Ben’s book The Resilient Farm and Homestead should be on anyone’s bookshelf who aspires to live close to the land. Knowhow is hard-won, but some generous souls give us shortcuts; Ben is such a person.
Here I just want to draw attention to one chart he offers near the front of the book that in my view is one of the most important charts you will ever see. Ingest it into your gut. (My hand drawn reproduction.)
Akshually, ingest this next one into your gut instead. Same idea, but I’ve swapped axes and inverted one of them. I believe it makes the content more digestible.

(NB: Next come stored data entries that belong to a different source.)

(** ** What is assumed of the UE *)

Record ul_ok (mac : ul_mac) (buflen : Z) : Prop := {
  uo_lcs : lcs_ok (lc_ordered_list mac);
  uo_some : lc_ordered_list mac ≠ [];
  uo_infos : infos_ok (lc_ordered_list mac) (lc_sched_info mac);
  uo_sr : zlen (sr_info mac) = NR_MAX_SR_ID;
  uo_trigger : regularBSR_trigger_lcid mac <= 0 ∨ regularBSR_trigger_lcid mac ∈ lo_lcid <$> lc_ordered_list mac;
  uo_rounds : NoDup (priority <$> lc_ordered_list mac) ∨ (∀ lc, lc ∈ lc_ordered_list mac → buflen <= pbr lc) ∨ buflen <= 671;
}.

Lemma lcs_few L : lcs_ok L → zlen L <= 32.
Proof.
  intros [Hn Hr]. assert (lo_lcid <$> L ⊆+ seqZ 1 32) as Hs.
  { apply NoDup_submseteq; [done|]. intros c Hc. apply list_elem_of_fmap in Hc as (lc & -> & Hlc). destruct (Hr lc Hlc) as [? _].
    apply elem_of_seqZ. lia. }
  apply submseteq_length in Hs. rewrite length_fmap, length_seqZ in Hs. unfold zlen. lia.
Qed.

(** the start of the rounds *)
Lemma lcp_start {E : Type} `{!RlcOps E, !RlcTx E} now t id mac m ue (buf : bytes) end_ :
  infos_ok (lc_ordered_list mac) (lc_sched_info mac) → 0 <= end_ → ue_ready (E := E) id m ue →
  let x := mk_lcp mac m buf 0 (replicate (Z.to_nat NR_MAX_NUM_LCID) true) [] 0 (groups_left (lc_ordered_list mac) (lc_sched_info mac)) in
  lcp_ok now t id end_ mac m ue buf [] (x <| l_tot := replicate (Z.to_nat NR_MAX_NUM_LCID) 0 |> <| l_num := 0 |>) ∧ mu end_ x = end_ + 96.
Proof.
  intros Hi He R x. split.
  - split; cbn; try done.
    + constructor.
    + exists ue. split_and!; [done|by rewrite insert_id by apply R|constructor].
    + by destruct mac.
  - unfold mu. change (trues (l_status x)) with 32. change (l_cur x) with 0. lia.
Qed.

Section Transfer.
Context {E : Type} `{!RlcOps E, !RlcTx E}.

(** the channels, the rounds and the report: everything of [nr_ue_get_sdu] but the padding *)
Lemma ue_multiplexes now t id mac m ue buflen end_ phr (buf : bytes) active :
  ul_ok mac buflen → ue_ready (E := E) id m ue → 0 <= end_ → end_ + zlen (opt_phr_ce phr) <= buflen <= zlen buf →
  buflen < 2 ^ 31 → Forall is_byte buf →
  active `sublist_of` lc_ordered_list mac → (∀ lc, lc ∈ active → lo_suspended lc = false) →
  ∃ x sent g bsr mac' ev ue',
    lcp_rounds now t id end_ (Z.to_nat (buflen + NR_MAX_NUM_LCID + 1)) (Z.to_nat buflen) 0 active 0
      (mk_lcp mac m buf 0 (replicate (Z.to_nat NR_MAX_NUM_LCID) true) [] 0 (groups_left (lc_ordered_list mac) (lc_sched_info mac)))
      = Ok x ∧
    let pre := ul_sent_octets sent in
    let k := buflen - (zlen (pre ++ opt_phr_ce phr) + 3) in
    nr_ue_get_sdu_mac_ce_post (l_mac x) buflen phr (l_LCG x) (l_buf x, l_cur x)
      = Ok ((if bsr is b_none then false else true), mac', ev, cursor (pre ++ opt_phr_ce phr ++ bsr_ce k bsr) buf) ∧
    zlen (pre ++ opt_phr_ce phr ++ bsr_ce k bsr) <= buflen ∧ ul_sent_ok sent ∧
    ue_ready id (l_rlc x) ue' ∧ ue_map (l_rlc x) = <[id := ue']> (ue_map m) ∧ pulls now t ue sent ue' ∧
    infos_ok (lc_ordered_list mac) (lc_sched_info mac') ∧ max_group (lc_ordered_list mac) (lc_sched_info mac') g ∧ 0 <= g ∧
    bsr_of (k + 3) g (groups_left (lc_ordered_list mac) (lc_sched_info mac')) bsr.
Proof.
  intros U R He Hlen H31 HF Hsub Hsus. pose proof (uo_lcs _ _ U) as HL. pose proof (lcs_few _ HL) as Hfew.
  pose proof (zlen_nonneg (opt_phr_ce phr)).
  destruct (lcp_start now t id mac m ue buf end_ (uo_infos _ _ U) He R) as [J0 Hmu].
  set (x0 := mk_lcp _ _ _ _ _ _ _ _) in *.
  destruct (lcp_rounds_ok now t id end_ mac m ue buf HL ltac:(lia) ltac:(lia) HF (Z.to_nat buflen) active)
    with (fuel := Z.to_nat (buflen + NR_MAX_NUM_LCID + 1)) (round := 0) (sent := @nil (bool * Z * bytes)) (x := x0) (ep := 0)
    as (x & sent & Hx & J); try done; try lia.
  { intros lc Hlc. split; [by eapply elem_of_sublist|by apply Hsus]. }
  { eapply sublist_NoDup; [apply HL|]. by apply fmap_sublist. }
  { apply sublist_length in Hsub. unfold zlen in *. lia. }
  { unfold rounds_fit. rewrite Hmu. destruct (uo_rounds _ _ U) as [Hn|[Hp|?]]; [left|right; left|right; right; lia].
    - eapply sublist_NoDup; [exact Hn|]. by apply fmap_sublist.
    - intros lc Hlc. assert (lc ∈ lc_ordered_list mac) as Hin by (by eapply elem_of_sublist). specialize (Hp lc Hin). lia. }
  { unfold NR_MAX_NUM_LCID. lia. }
  cbn [app] in J. pose proof (lk_cursor _ _ _ _ _ _ _ _ _ _ J) as Hc. pose proof (lk_room _ _ _ _ _ _ _ _ _ _ J) as Hroom.
  pose proof (lk_mac _ _ _ _ _ _ _ _ _ _ J) as Hm. pose proof (lk_infos _ _ _ _ _ _ _ _ _ _ J) as Hinf.
  assert (l_cur x = zlen (ul_sent_octets sent)) as Hcur by (by injection Hc).
  assert (lc_ordered_list (l_mac x) = lc_ordered_list mac ∧ sr_info (l_mac x) = sr_info mac ∧
    regularBSR_trigger_lcid (l_mac x) = regularBSR_trigger_lcid mac) as (Hm1 & Hm2 & Hm3) by (by rewrite Hm).
  destruct (mac_ce_post_ok (lc_ordered_list mac) (l_mac x) phr (ul_sent_octets sent) buf buflen)
    as (g & bsr & mac' & ev & Hpost & Hz & (i & Hmac') & Hg & Hb);
    [done|done|done|rewrite Hm2; apply U|rewrite Hm3; apply U|lia|done|].
  destruct (lk_rlc _ _ _ _ _ _ _ _ _ _ J) as (ue' & R' & Hmap & Hpulls).
  exists x, sent, g, bsr, mac', ev, ue'. split; [done|]. rewrite Hc, (lk_LCG _ _ _ _ _ _ _ _ _ _ J).
  assert (lc_sched_info mac' = lc_sched_info (l_mac x)) as -> by (by rewrite Hmac').
  split; [exact Hpost|]. split; [exact Hz|]. split; [apply J|]. split; [done|]. split; [done|]. split; [done|]. split; [done|].
  split; [done|]. split.
  - destruct Hg as [(lc & s & Hlc & Hs & _ & <-)|[-> _]]; [|done]. apply (li_info _ _ Hinf lc s Hlc Hs).
  - rewrite zlen_app. replace (buflen - (_ + _ + 3) + 3) with (buflen - zlen (ul_sent_octets sent) - zlen (opt_phr_ce phr)) by lia. done.
Qed.

Lemma ul_ok_triggered mac mac' buflen k :
  ul_ok mac buflen → triggered (lc_ordered_list mac) mac mac' → ul_ok (mac' <| phr_reporting := k |>) buflen.
Proof.
  intros [] (a & r & -> & Hr). split; cbn; try done. destruct Hr as [->|Hr]; [done|by right].
Qed.

Lemma ul_padding_written pre n buf0 :
  0 <= n → zlen pre + n <= zlen buf0 →
  (if n =? 0 then Ok (cursor pre buf0).1
   else c ← put (NR_MAC_SUBHEADER_FIXED UL_SCH_LCID_PADDING) (cursor pre buf0);
        buf_write c.1 c.2 (replicate (Z.to_nat (zlen pre + n - c.2)) 0))
  = Ok ((pre ++ ul_padding n) ++ drop (Z.to_nat (zlen pre + n)) buf0).
Proof.
  intros Hn Hz. pose proof (zlen_nonneg pre). unfold ul_padding. destruct (Z.eqb_spec n 0) as [->|Hn0].
  { rewrite app_nil_r, Z.add_0_r. unfold cursor, zlen. cbn [fst]. by rewrite Nat2Z.id. }
  set (h := NR_MAC_SUBHEADER_FIXED UL_SCH_LCID_PADDING). assert (zlen h = 1) as Hh by done.
  rewrite put_ok by lia. cbn [mbind outcome_bind]. change (cursor (pre ++ h) buf0).2 with (zlen (pre ++ h)). rewrite zlen_app, Hh.
  replace (Z.to_nat (zlen pre + n - (zlen pre + 1))) with (Z.to_nat (n - 1)) by lia. set (z := replicate (Z.to_nat (n - 1)) 0).
  assert (zlen z = n - 1) as Hzl by (unfold z, zlen; rewrite length_replicate; lia).
  pose proof (put_ok z (pre ++ h) buf0) as Hp. unfold put in Hp. rewrite zlen_app, Hh in Hp. specialize (Hp ltac:(lia)).
  change (cursor (pre ++ h) buf0).2 with (zlen (pre ++ h)) in Hp. rewrite zlen_app, Hh in Hp.
  destruct (buf_write (cursor (pre ++ h) buf0).1 (zlen pre + 1) z) as [b| | |]; try done. cbn [mbind outcome_bind] in Hp.
  injection Hp as Hp _. rewrite Hp. f_equal. rewrite <- !app_assoc. do 3 f_equal. f_equal.
  unfold zlen in *. rewrite !length_app. lia.
Qed.

End Transfer.

(** a UE with one bearer on channel 4 in group 2, and an SDU of three octets *)
Definition ul_example : ul_mac :=
  mk_ul_mac [mk_lcord 4 0 1 1000 1000 false false]
    (<[3%nat := mk_lcsched 4 2 100]> (replicate 32 (mk_lcsched 0 8 0))) (replicate 8 (mk_sr false 0)) 0 0 true 1.

Lemma ul_example_ok : ul_ok ul_example 40.
Proof.
  split; cbn -[replicate]; try done.
  - split; cbn; [apply NoDup_singleton|]. intros lc ->%list_elem_of_singleton. cbn. lia.
  - split; [done|]. intros lc s ->%list_elem_of_singleton. cbn. intros [= <-]. cbn. unfold NR_MAX_NUM_LCGID. lia.
  - by left.
  - left. apply NoDup_singleton.
Qed.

On the x-axis, we have effort to reverse some action, on the y-axis the amount of time you should take observing the system doing its thing before taking such action. As the effort to reverse increases, the observation time needed accelerates upward. We can justify this convexity by noting that at some finite amount of effort needed to reverse a threshold is crossed past which things become effectively irreversible. We simply can’t muster the amount of effort that would be required to reverse things, and so the observation time given should increase drastically as we approach this threshold.
Again, this comes from a book about permaculture, but the lesson here is far more broadly applicable. There does not exist a domain that this is not useful for.
And we are terrible, as a culture, at conforming to this image. We plod ahead mindlessly, doing on irreversible thing after another. Release some GMO organisms here, keep planes flowing globally as a pandemic unfolds there, mandate injections with a novel technology while you’re at it, etc. etc.. The list can go on and on.
The bottom line is in complex systems you don’t really know what the effects of something will be until you introduce that thing into the context of the “full system”. But if we observe things, slowly and carefully, and take first steps that are reversible as we begin to probe the system, we can mitigate a lot of risk, and avoid a lot of harm.
The idea is simple, either take more time, or do something that is easier to reverse. One of the most important charts you will ever see.
Great. I do like the 2nd one. Sunk Cost Fallacy cones to mind… folks anxious to start/deploy (less observation time) later becomes “but we’ve already invested so much time/energy/etc!”.